Vaisala originated in the 1930s when Professor Vilho Väisälä (1889–1969), Vaisala's founder and long-time managing director, invented some of the operating principles of a radiosonde. He sent the first Finnish radiosonde aloft in December 1931. After the first sounding, Väisälä continued with further development and tests until a radiosonde could be brought into production and deliveries started in 1936. From the very start, Vaisala was an international business, exporting 95 percent of the production. As the Vaisala radiosonde received international recognition, the demand for them increased. In 1944, Prof. Väisälä established a company called Mittari Oy ("Gauge Incorporated") and set up manufacturing facilities for radiosonde systems. The first sounding system included a semi-automatic radiosonde receiver, a calibration device, and a ground check set. The company employed 13 people at the time. Later, in 1955, the name of Mittari was changed to Vaisala.

From a modest start, the company expanded into multiple measurement fields, including humidity, pressure, and wind measurement. At the end of 1954, a modern manufacturing plant was relocated in Vantaa. Since then, the headquarters have been expanded several times and Vaisala's product range has been diversified and expanded greatly. Nowadays Vaisala employs over 2,400 people and serves customers in over 150 countries.

===Commercial production since 1936===
After the first sounding, Väisälä continued with further development and tests until a radiosonde could be brought into commercial production. Radiosonde deliveries started with the RS11 (1936–). Amongst its first customers was the Massachusetts Institute of Technology. In 1937, Väisälä's radiosonde won a gold medal at the World Fair in Paris.

===Recovering from the wars===
World War II, the Finnish Winter War 1939–1940, and the Finnish Continuation War 1941–1944 disrupted many lives and upset business and delivery activities internationally. The post-war decades witnessed a strenuous effort to revive the national and international economies. Vaisala grew to employ 60 people in 1954. The first issue of Vaisala News magazine was published in 1959. Thanks to major product development efforts, during the 1950s and 1960s, the Vaisala Sounding System became completely electronic, the first automatic radiosonde receiver and the world's first fully transistorized radiosonde RS13 (1965–) were introduced, and the first weather satellite image receiver was delivered. Yrjö Toivola took over as the managing director of the company when Professor Vilho Väisälä died in 1969.

===1970s-1980s===
The 1970s and 1980s were busy decades for Vaisala. Thin-film technology was developed for Vaisala HUMICAP® relative humidity sensors - the first in the world. The Vaisala CORA Automatic Sounding System - along with automatic weather stations, road weather stations and aviation weather systems – was introduced. In 1975, Vaisala employed over 200 people. During the 1980s, numerous new offices were established to ensure the company's ability to serve customers worldwide – in the UK, Japan, USA, Germany, and Australia. A traffic weather company was also acquired in the UK. Vaisala's first cleanroom was built to enable the design and manufacture of semiconductors in-house. Vaisala BAROCAP® barometric pressure sensor technology was introduced, as well as a new radiosonde family - the Vaisala Radiosonde RS80 (1981–2008). These units made use of a water-activated wet battery that had a very long storage life and high power density but a limited working life. The Professor Vilho Väisälä Award was established in cooperation with the WMO, to stimulate interest in meteorological research involving meteorological observation methods and instruments.

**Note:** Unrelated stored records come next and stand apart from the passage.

(* ===== verification/AllowedIPsThm.v ===== *)
(** * The routing table is a map of prefixes with longest-prefix match

    The methods of [AllowedIPs] against their specification on a finite map of
    prefixes, from any table and for whole runs from the empty one. *)

From stdpp Require Import base numbers list gmap.
From Stdlib Require Import ZArith Lia.
From S2P Require Import Prelude AllowedIPs PrefixTree AllowedIPsRep AllowedIPsStep AllowedIPsInsert AllowedIPsTable AllowedIPsRemove.

(** The prefixes a caller can pass: an address of the family and a length. *)
Definition prefix_ok (v6 : bool) (a c : Z) : Prop := 0 <= c <= famBits v6 /\ 0 <= a < 2 ^ famBits v6.

#[global] Instance prefix_ok_dec v6 a c : Decision (prefix_ok v6 a c).
Proof. unfold prefix_ok. apply _. Defined.

Lemma emptyTable_inv : inv emptyTable (fun _ => Leaf).
Proof.
  split; try done.
  - by intros [].
  - intros; constructor.
  - intros; set_solver.
  - intros. constructor.
  - intros p n. unfold entriesOf. cbn. rewrite lookup_empty. cbn. split; [set_solver|].
    by intros (v & c & x & H).
Qed.

Lemma emptyTable_rel : table_rel emptyTable ∅.
Proof.
  exists (fun _ => Leaf). split; [apply emptyTable_inv|]. intros v c x p.
  rewrite lookup_empty. split; [done|]. by intros [n H].
Qed.

Lemma famLen_16 v : (famLen v =? 16) = v.
Proof. by destruct v. Qed.
Lemma famLen_4 v : (famLen v =? 4) = negb v.
Proof. by destruct v. Qed.
Lemma rootOf_eq st (v : bool) : (if v then IPv6 st else IPv4 st) = rootOf st v.
Proof. done. Qed.
Lemma u8_cidr v a c : prefix_ok v a c -> u8 c = c.
Proof. intros [Hc _]. pose proof (famBits_pos v). apply Z.mod_small. lia. Qed.

(** From a tree of one family to the map of the table. *)
Lemma rel_update (st st' : AllowedIPs) (R R' : Routes) (T : bool -> tree) (v : bool) t' :
  inv st T -> (forall w, map_of (T w) (fun cx => R !! (w, cx))) ->
  inv st' (updTree T v t') -> map_of t' (fun cx => R' !! (v, cx)) ->
  (forall cx, R' !! (negb v, cx) = R !! (negb v, cx)) -> table_rel st' R'.
Proof.
  intros HI HM HI' Ht' Hneg. exists (updTree T v t'). split; [done|].
  apply (two_fams _ v); rewrite ?updTree_eq, ?updTree_neg; [done|].
  intros c x p. rewrite Hneg. apply HM.
Qed.

Lemma table_insert st R v a c peer :
  table_rel st R -> prefix_ok v a c ->
  exists st', Insert st (prefixOf v a c) peer = Some st' /\ table_rel st' (<[keyOf v a c := peer]> R).
Proof.
  intros (T & HI & HM) Hok. pose proof Hok as [Hc Ha].
  destruct (insert_spec v st T a c peer HI Hc Ha) as (st' & E & t' & HI' & Hins).
  exists st'. split.
  - unfold Insert, prefixOf. cbn [pAddr pBits ipLen]. rewrite (u8_cidr v a c Hok), famLen_16, famLen_4.
    rewrite <- E. by destruct v.
  - apply (rel_update st st' R _ T v t' HI HM HI').
    + apply (Hins _ _ (HM v)). intros [d y]. unfold keyOf. rewrite lookup_insert.
      destruct (decide _) as [E1|E1], (decide _) as [E2|E2]; try done; congruence.
    + intros cx. rewrite lookup_insert_ne; [done|]. unfold keyOf. by destruct v.
Qed.

Lemma table_removed (st st' : AllowedIPs) (R : Routes) (T : bool -> tree) (v : bool) t' c x :
  inv st T -> (forall w, map_of (T w) (fun cx => R !! (w, cx))) -> inv st' (updTree T v t') ->
  removed (T v) t' c x -> table_rel st' (delete (v, (c, x)) R).
Proof.
  intros HI HM HI' Hrem. apply (rel_update st st' R _ T v t' HI HM HI').
  - apply (Hrem _ _ (HM v)). intros [d y]. rewrite lookup_delete.
    destruct (decide _) as [E1|E1], (decide _) as [E2|E2]; try done; congruence.
  - intros cx. rewrite lookup_delete_ne; [done|]. by destruct v.
Qed.

Lemma place_exact_node v st T a c k m q d y l r :
  place v st (T v) (masked (famBits v) c a) c k (TNode m q d y l r) true -> prefix_ok v a c ->
  tnode (T v) m q c (top (famBits v) c a).
Proof.
  intros HP [Hc Ha]. destruct (place_stop HP) as [-> E]. rewrite top_masked in E by lia.
  rewrite <- (place_plug HP). apply tnode_plug. left. cbn. rewrite E. auto.
Qed.

(** No node off the walk holds a prefix of the address. *)
Lemma path_misses W a c k m p :
  on_path W a c k -> wf_ctx W k -> c <= W -> ~ cnode k m p c (top W c a).
Proof.
  intros Hon Hwk Hc. induction k as [|f k IH]; [by intros []|]. cbn [cnode].
  inversion Hon as [|? ? (H1 & H2 & H3) Hon']; subst. destruct Hwk as [(_ & Hfx & _ & _ & Hs) Hwk].
  assert (0 <= fc f).
  { destruct (decide (0 <= fc f)); [done|]. rewrite Z.pow_neg_r in Hfx by lia. lia. }
  intros [(_&_&E&_)|[Hm|Hm]]; [lia| |by eapply IH].
  destruct (wf_region W (fc f + 1) _ (fsib f) _ _ _ _ ltac:(lia) Hs Hm) as (Hr & _ & E).
  rewrite <- top_top in E by lia. rewrite top_succ, H2, <- H3 in E by lia.
  destruct (fbit f); cbn in E; lia.
Qed.

(** A prefix of the table is found by the walk. *)
Lemma place_missing v st T a c k sub p :
  inv st T -> place v st (T v) (masked (famBits v) c a) c k sub false -> prefix_ok v a c ->
  ~ has (T v) c (top (famBits v) c a) p.
Proof.
  intros HI HP [Hc Ha] [m Hm]. rewrite <- (place_plug HP) in Hm. apply tnode_plug in Hm as [Hm|Hm].
  - destruct sub as [|n q d y l r]; [done|]. pose proof (place_stop HP) as Hs. apply Hs.
    destruct (place_wf HP) as (Hd & Hy & _ & _ & Hl & Hr).
    assert (0 <= d) by (destruct (decide (0 <= d)); [done|]; rewrite Z.pow_neg_r in Hy by lia; lia).
    destruct Hm as [(_&_&->&<-)|[Hm|Hm]]; [split; [done|]; apply top_masked; lia| |];
      [pose proof (wf_region (famBits v) (d + 1) _ l _ _ _ _ ltac:(lia) Hl Hm) as (Hdc & _ & E)|
       pose proof (wf_region (famBits v) (d + 1) _ r _ _ _ _ ltac:(lia) Hr Hm) as (Hdc & _ & E)];
      (split; [lia|]); rewrite top_masked by lia; rewrite (top_top _ d c) by lia;
      replace (c - d) with ((c - (d + 1)) + 1) by lia; rewrite shiftr_half, E by lia;
      Z.div_mod_to_equations; lia.
  - apply (path_misses _ _ c k m (Some p) (place_path HP) (place_wfk HP)); [lia|].
    by rewrite top_masked by lia.
Qed.

Lemma table_remove st R v a c peer :
  table_rel st R -> prefix_ok v a c ->
  exists st', Remove st (prefixOf v a c) peer = Some st' /\ table_rel st' (specRemove R (keyOf v a c) peer).
Proof.
  intros (T & HI & HM) Hok. pose proof Hok as [Hc Ha]. unfold Remove, prefixOf. cbn [pAddr pBits ipLen].
  rewrite famLen_16, famLen_4, (u8_cidr v a c Hok).
  replace (if v then Some (IPv6 st) else if negb v then Some (IPv4 st) else None)
    with (Some (rootOf st v)) by (by destruct v).
  cbn [mbind option_bind]. rewrite (nodePlacement_tplace v st (T v)) by (done || apply HI).
  destruct (tplace (famBits v) (T v) a c []) as [[k sub] exact] eqn:Epl.
  pose proof (place_intro v st T a c k sub exact HI Hc Ha Epl) as HP.
  pose proof (HM v c (top (famBits v) c a)) as Hkey. cbn [mbind option_bind placeResult].
  assert (Hskip : (forall p, ~ has (T v) c (top (famBits v) c a) p) \/
      (exists m q, q <> Some peer /\ tnode (T v) m q c (top (famBits v) c a)) ->
    table_rel st (specRemove R (keyOf v a c) peer)).
  { intros Hno. unfold specRemove. rewrite decide_False; [by exists T|]. unfold keyOf.
    intros Hp%Hkey. destruct Hno as [Hno|(m & q & Hq & Hm)]; [by apply (Hno peer)|]. destruct Hp as [m' Hp].
    by destruct (prefix_unique (famBits v) 0 0 _ _ _ _ _ _ _ ltac:(lia) (inv_wf _ _ HI v) Hp Hm). }
  destruct exact.
  - pose proof (place_stop HP) as Hs. destruct sub as [|m q d y l r]; [done|]. cbn [mbind option_bind].
    pose proof (place_exact_node _ _ _ _ _ _ _ _ _ _ _ _ HP Hok) as Hm.
    destruct (rep_tnode v (heap st) (RootSlot v) _ _ _ _ _ _ (inv_rep _ _ HI v) Hm) as (s & p0 & p1 & He).
    rewrite He. cbn [mbind option_bind tpeer entryOf negb orb].
    case_bool_decide as Hq; cbn [negb].
    + subst q. destruct (remove_spec v st T m peer c _ HI Hm) as (st' & E & _ & t' & HI' & Hrem).
      exists st'. split; [done|]. unfold specRemove. rewrite decide_True by (apply Hkey; by exists m).
      by apply (table_removed st st' R T v t').
    + exists st. split; [done|]. apply Hskip. right. eauto.
  - exists st. split; [|apply Hskip; left; intros p; by eapply place_missing].
    destruct (headId k) as [n|] eqn:Ek; [|done]. cbn [mbind option_bind].
    assert (Hn : is_Some (heap st !! n)).
    { apply (inv_heap _ _ v _ HI). apply (place_in _ _ _ _ _ _ _ _ _ HP). right. by apply headId_in. }
    destruct Hn as [e ->]. done.
Qed.

Lemma nextElem_head n l : nextElem (n :: l) n = head l.
Proof. cbn. by rewrite Nat.eqb_refl. Qed.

The radiosondes have also been used in many upper air ozone research studies using an attached detector that had the sensor data multiplexed with the standard meteorology dataset. GPS positioning information was added to gain more accurate wind speed information.

===New millennium===
CEO Pekka Ketonen was appointed in 1992. The company was listed on the Helsinki Exchanges in 1994. By then, it employed over 600 people. Further product developments included the introduction of GPS technology for upper air wind measurement, the Vaisala CARBOCAP sensor, and Vaisala DRYCAP sensor technology for industrial dewpoint measurement. New offices were established in France and China, and business acquisitions in aviation weather and surface weather further enhanced Vaisala's presence in the USA.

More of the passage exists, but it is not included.